Ciúmes doentios podem ser sinal de síndrome de Otelo

Christian Köhler / Wikimedia

"Otelo com a sua mulher adormecida", de Christian Köhler (1859)

“Otelo com a sua mulher adormecida”, de Christian Köhler (1859)

“A mulher mais ciumenta do mundo” foi notícia nos jornais britânicos na semana passada por submeter o marido a testes com um detetor de mentiras todas as vezes que chegava a casa.

Os ciúmes de Debbi Wood, de 31 anos, são patológicos, tendo sido diagnosticada com “síndrome de Otelo“.

O nome é inspirado na famosa obra de Shakespeare, “Otelo”, na qual o personagem principal, possuído por ciúmes doentios, mata a esposa, Desdémona.

As pessoas que têm síndrome de Otelo sofrem com o delírio de que os parceiros ou parceiras são infiéis.

“A pessoa fica obcecada com a ideia de traição e infidelidade e tenta fazer de tudo para encontrar provas que mostrem que está certa”, explicou à BBC o psiquiatra Walter Ghedin.

“Por exemplo, ela tenta coscuvilhar o computador ou o telemóvel do parceiro ou mostra-se violenta, humilhando o outro.”

Casos extremos

Em casos extremos, a pessoa que sofre com este transtorno pode chegar a matar o objeto dos seus ciúmes.

“Quando se chega ao homicídio é porque existe outro tipo de personalidade patológica, que se desenvolve a partir de uma paranóia ou um ciúme delirante”, diz o especialista.

Segundo Ghedin, há casos em que os ciúmes são reforçados pela influência de terceiros, lembrando desde logo a obra de Shakespeare, onde Iago ajuda a convencer Otelo de que Desdémona seria infiel.

“As pessoas ciumentas podem ser influenciadas pelas opiniões dos outros, ou até pelos meios de comunicação”, diz o psiquiatra.
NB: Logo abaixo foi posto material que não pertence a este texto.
(* ===== verification/QualitySpec.v ===== *)
(** * What quality events promise

    Every event re-ranks the models of one name and nothing else; over any run
    of events and publications the scores of a model are those its events
    measured, and its tier is earned and audited. *)
From S2P Require Import Prelude Text Net Float64 Fixed Tier Glicko2 AntiAbuse StandardData Store Api Postings Tables NodeRequests Models Quality.

Local Open Scope string_scope.
Local Open Scope list_scope.
Local Open Scope Z_scope.

(** ** States *)

(** The quality state of a stored model. *)
Definition state_at (db : QualityDb) (id : Z) : option ModelQualityState :=
  model_state db id <$> quality_models db !! id.

(** What an event leaves of a model's row. *)
Definition same_model (m m' : ModelRow) : Prop :=
  written_model (mkQualityState 0 0 0 0 0 0 0 0 0 "") m
  = written_model (mkQualityState 0 0 0 0 0 0 0 0 0 "") m'.

Lemma same_model_cohort name m m' : same_model m m' → in_cohort name m' = in_cohort name m.
Proof. unfold same_model, written_model, in_cohort. intros [= E1 _ _ E2 _ _ _ _]. by rewrite E1, E2. Qed.

#[export] Instance same_model_equiv : Equivalence same_model.
Proof. split; [by intros m|by intros m n|intros a b c; unfold same_model; congruence]. Qed.

Lemma model_state_id db i m : state_id (model_state db i m) = i.
Proof. done. Qed.

Lemma elem_of_cohort db name s :
  s ∈ cohort db name ↔ ∃ m, quality_models db !! state_id s = Some m ∧ in_cohort name m = true
    ∧ s = model_state db (state_id s) m.
Proof.
  unfold cohort. rewrite list_elem_of_fmap. split.
  - intros ([i m] & -> & Hin). rewrite sort_by_perm in Hin.
    apply list_elem_of_In, filter_In in Hin as [Hin Hc]. apply list_elem_of_In, elem_of_map_to_list in Hin.
    by exists m.
  - intros (m & Hm & Hc & E). exists (state_id s, m). split; [done|]. rewrite sort_by_perm.
    apply list_elem_of_In, filter_In. split; [|done]. by apply list_elem_of_In, elem_of_map_to_list.
Qed.

Lemma cohort_ids db name : NoDup (state_id <$> cohort db name).
Proof.
  unfold cohort. rewrite <-list_fmap_compose.
  assert (∀ l : list (Z * ModelRow), (state_id ∘ λ p, model_state db p.1 p.2) <$> l = l.*1) as ->
    by (intros l; by apply list_fmap_ext).
  rewrite sort_by_perm. apply NoDup_fst_filter, NoDup_fst_map_to_list.
Qed.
Segundo o especialista, a melhor forma de tratar a síndrome de Otelo é procurar ajuda o quanto antes e perceber as causas do problema.
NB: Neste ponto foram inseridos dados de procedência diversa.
(* ===== verification/IdentityRuns.v ===== *)
(** * Identities over time

    The mailbox and API key handlers as changes of the tables, then the whole
    service: a world has the tables and what interrupted handlers remember (a
    poll between its statements and its provider, a password check before its
    transaction), and calls of any number of clients interleave.  The theorems
    are about every run. *)
From S2P Require Import Prelude Text Net Ledger StandardData Envelope Store Api Postings JobOps Tables NodeRequests Nodes Requests Identity AuthRoutes WebAuth ApiKeys IdentitySpec.

Local Open Scope string_scope.
Local Open Scope list_scope.
Local Open Scope Z_scope.

Section handlers.
Context `{C : Crypto, ED : Ed25519, AR : Argon2, LE : Lettre} (cfg : AuthConfig).

(** ** Mailboxes *)

Lemma insert_email_user_Ok db id address name hash db' :
  insert_email_user db id address name hash = Ok (Some db') →
  changes cfg Plain db db' ∧ users db' !! id = Some (mkUser "email" address name (Some address) (Some hash) None).
Proof.
  unfold insert_email_user. intros ([] & _ & Hi)%bind_Ok. case_if; [by simplify_eq|].
  injection Hi as <-. split; [|apply lookup_insert_eq].
  match goal with H : _ || _ = false |- _ => apply orb_false_iff in H as [[Hn Ha]%orb_false_iff Hm] end.
  apply bool_decide_eq_false, eq_None_not_Some in Hn.
  apply rtc_once, change_user; [|done..]. split; [done|].
  intros clash Hin i x Hx Hcl.
  pose proof (has_row_false _ _ Ha i x Hx) as F1. pose proof (has_row_false _ _ Hm i x Hx) as F2.
  rewrite andb_false_iff, !String.eqb_neq in F1. apply bool_decide_eq_false in F2.
  assert (clash = same_account ∨ clash = same_mailbox) as [-> | ->] by set_solver;
    destruct Hcl as [E1 E2]; simpl in *; naive_solver congruence.
Qed.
A psicoterapia seria uma grande ajuda e, nos casos extremos, recomenda-se medicação.

“Em alguns pacientes a ideia de infidelidade é tão forte, tão recorrente no pensamento, que altera as relações com outras pessoas. Nesses casos, a medicação pode atenuar a intensidade dessa ideia fixa”, diz Ghedin.

Tipos de ciúmes

Os ciúmes só são considerados um distúrbio psiquiátrico quando dominam as pessoas e alteram drasticamente as suas vidas.
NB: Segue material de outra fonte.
(* ===== verification/Sessions.v ===== *)
(** * What logins, sessions, API keys and mailboxes promise

    The theorems about identities, each for every run of the service from its
    first day: calls of any clients in any order, polls and password checks
    interrupted anywhere. *)
From S2P Require Import Prelude Text Net Ledger StandardData Envelope Store Api Postings JobOps Tables NodeRequests Nodes Requests Identity AuthRoutes WebAuth ApiKeys IdentitySpec IdentityRuns.

Local Open Scope string_scope.
Local Open Scope list_scope.
Local Open Scope Z_scope.

Section sessions.
Context `{C : Crypto, ED : Ed25519, AR : Argon2, LE : Lettre} (cfg : AuthConfig).
Context (uuid_text : Z → string).

Local Abbreviation perform := (perform cfg uuid_text).
Local Abbreviation run := (run cfg uuid_text).

(** ** Logins *)

(** A call that opens a login is the end of a poll. *)
Lemma perform_opened w call flow l w' :
  world_ok cfg w → perform w call = (Some (flow, l), w') →
  ∃ i tx d request row identity db1,
    call = PollFinish i tx d ∧ poll_flow_id request = flow
    ∧ asked_ok cfg (w_db w) (request, row, Ok (Authorized identity))
    ∧ login_opened cfg (w_db w) (w_db w') tx d flow row l
    ∧ login_account cfg (w_db w) (now_v7 tx 0%nat) identity = Ok (login_user l, db1)
    ∧ changes cfg (Issues d) db1 (w_db w')
    ∧ w_asked w !! i = Some (request, row, Ok (Authorized identity)).
Proof.
  intros Hok Hp. destruct call; simpl in Hp;
    try (by (repeat case_match; simplify_eq)).
  destruct (w_asked w !! i) as [[[request row] poll]|] eqn:Hi; [|by simplify_eq].
  pose proof (world_asked _ _ Hok) as Ha. rewrite Forall_lookup in Ha. specialize (Ha i _ Hi).
  destruct (poll_finish _ _ _ _ _ _ _ _) as [answer db'] eqn:Hf.
  destruct answer as [[|l']|e]; try by simplify_eq. injection Hp as <- <- <-. simpl.
  unfold poll_finish in Hf. destruct poll as [[| |identity| |]|]; try by simplify_eq.
  destruct (authorized_tx _ _ _ _ _ _ _ _) as [[answer db1]|e] eqn:Hx; [|by simplify_eq].
  injection Hf as -> ->.
  destruct Ha as [[Hpr Hrest] Hid].
  pose proof (authorized_tx_logged _ _ _ _ _ _ _ _ _ _ _ Hx Hpr) as [Ho (db2 & Hacc & Hch)].
  exists i, tx, d, request, row, identity, db2. split_and!; done.
Qed.

(** A flow that is not pending never logs in again. *)
Lemma ended_flow_stays w calls flow f :
  world_ok cfg w → flows (w_db w) !! flow = Some f → flow_status f ≠ "pending" →
  countb (λ p, p.1 =? flow) (run w calls).1 = 0.
Proof.
  revert w f. induction calls as [|call calls IH]; intros w f Hok Hf Hs; [done|]. simpl.
  destruct (perform w call) as [o w'] eqn:Hp. 
  pose proof (perform_ok cfg uuid_text w call Hok) as Hok'. rewrite Hp in Hok'.
  pose proof (changes_moves _ _ _ _ (perform_changes cfg uuid_text w call Hok)) as Hm.
  rewrite Hp in Hm. destruct Hm as [_ _ Mf _ _ _].
  destruct (Mf _ f Hf) as (f' & Hf' & _ & _ & Hpend & _). 
  assert (flow_status f' ≠ "pending") as Hs' by (by intros [? _]%Hpend).
  specialize (IH w' f' Hok' Hf' Hs'). destruct (run w' calls) as [rest w'']. simpl in *.
  destruct o as [[g l]|]; simpl; [|done]. rewrite countb_cons, IH. simpl.
  destruct (Z.eqb_spec g flow) as [->|]; [|done].
  apply perform_opened in Hp as (i & tx & d & request & row & identity & db1 & _ & _ & _ & [_ _ _ (h & Hh & Hst & _)] & _);
    [|done]. congruence.
Qed.

Lemma opened_at_most_once w calls flow :
  world_ok cfg w → countb (λ p, p.1 =? flow) (run w calls).1 ≤ 1.
Proof.
  revert w. induction calls as [|call calls IH]; intros w Hok; [done|]. simpl.
  destruct (perform w call) as [o w'] eqn:Hp.
  pose proof (perform_ok cfg uuid_text w call Hok) as Hok'. rewrite Hp in Hok'. simpl in Hok'.
  pose proof (IH w' Hok') as IH'. pose proof (ended_flow_stays w' calls flow) as Hend.
  destruct (run w' calls) as [rest w'']. simpl in *.
  destruct o as [[g l]|]; simpl; [|done]. rewrite countb_cons. simpl.
  destruct (Z.eqb_spec g flow) as [->|]; [|simpl; lia].
  apply perform_opened in Hp as (i & tx & d & request & row & identity & db1 & _ & _ & _ & [_ _ _ (h & Hh & _ & _ & Hfin)] & _);
    [|done]. rewrite (Hend _ Hok' Hfin); [simpl; lia|done].
Qed.

(** The place in a run where a login was opened. *)
Lemma run_opened w calls flow l :
  (flow, l) ∈ (run w calls).1 →
  ∃ before call after, calls = before ++ call :: after
    ∧ (perform (run w before).2 call).1 = Some (flow, l).
Proof.
  revert w. induction calls as [|call calls IH]; intros w; [by intros ?%elem_of_nil|]. simpl.
  destruct (perform w call) as [o w'] eqn:Hp. destruct (run w' calls) as [rest w''] eqn:Hr. simpl.
  rewrite elem_of_app. intros [Ho|Hin].
  - exists [], call, calls. split; [done|]. simpl. rewrite Hp. destruct o as [p|]; [|by apply elem_of_nil in Ho].
    by apply list_elem_of_singleton in Ho as ->.
  - destruct (IH w') as (before & call' & after & -> & E); [by rewrite Hr|].
    exists (call :: before), call', after. split; [done|]. simpl. rewrite Hp.
    by destruct (run w' before).
Qed.


(** ** Tokens *)

(** The draws of the calls that may issue tokens. *)
Definition draws_of (calls : list IdCall) : list Draws :=
  omap (λ call, match kind_of call with Issues d => Some d | _ => None end) calls.

(** The tokens of a session are its old ones or those of an issuing step. *)
Lemma changes_tokens kind db db' i s' :
  changes cfg kind db db' → sessions db' !! i = Some s' →
  (∃ s, sessions db !! i = Some s
     ∧ (access_token_hash s', refresh_token_hash s') = (access_token_hash s, refresh_token_hash s))
  ∨ issues cfg kind s'.
Proof.
  intros Hc. revert s'. induction Hc as [db|db1 db2 db3 H12 _ IH]; intros s' Hs'; [left; by exists s'|].
  destruct (IH s' Hs') as [(s2 & Hs2 & E)|]; [|by right].
  destruct H12; simpl in *; try (left; by exists s2).
  - rewrite lookup_insert_Some in Hs2. destruct Hs2 as [[_ ->]|[_ Hs2]]; [|left; by exists s2].
    right. unfold issues in *. by injection E as -> ->.
  - match goal with H : rows_kept _ _ _ |- _ =>
      destruct (rows_kept_old _ _ _ _ _ H Hs2) as (s & Hs & _ & Es) end.
    left. exists s. split; [done|congruence].
  - rewrite lookup_insert_Some in Hs2. destruct Hs2 as [[_ ->]|[_ Hs2]]; [|left; by exists s2].
    right. unfold issues in *. by injection E as -> ->.
Qed.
Segundo Ghedin, há quatro tipos de ciúmes:

  • Reação emocional normal: trata-se de um sentimento transitório, que não condiciona a vida de quem o sente;
  • Reação emocional desmedida: afeta sobretudo as relações amorosas. Pode ou não ter sido precedida de situações de infidelidade;
  • Ciúme como traço distinto da personalidade: típico dos que têm personalidade desconfiada. Os ciúmes afetam todas as áreas da vida de uma pessoa: família, amor e relações de trabalho. Em geral é característico de pessoas calculistas, que veem ameaças onde elas não existem e estão convencidas de que seu ponto de vista é uma verdade indiscutível. Está ligado ao chamado Transtorno Paranóico de Personalidade;
  • Síndrome de Otelo: como dito anteriormente, um distúrbio caracterizado por pensamentos delirantes de ciúme. O delírio que alimenta os ciúmes pode ser parte de um transtorno crónico ou paranóia, mas também pode indicar um quadro de demência por deterioração do córtex cerebral ou de alcoolismo crónico.

Homens

A síndrome de Otelo é mais comum em homens do que em mulheres. Segundo Ghedin, isso acontece por razões psicológicas e culturais.

No homem, “o apego real e simbólico à figura da mãe” atuaria inconscientemente gerando sentimentos ambivalentes de amor e ódio com relação a outras mulheres.

No que diz respeito à influência da cultura, segundo o psiquiatra, o problema é que em muitas sociedades ainda é forte a ideia de poder e dominação dos homens sobre as mulheres.

Como resultado, alguns homens esperam que as suas companheiras se submetam às suas regras e qualquer conduta de autonomia é vista como suspeita.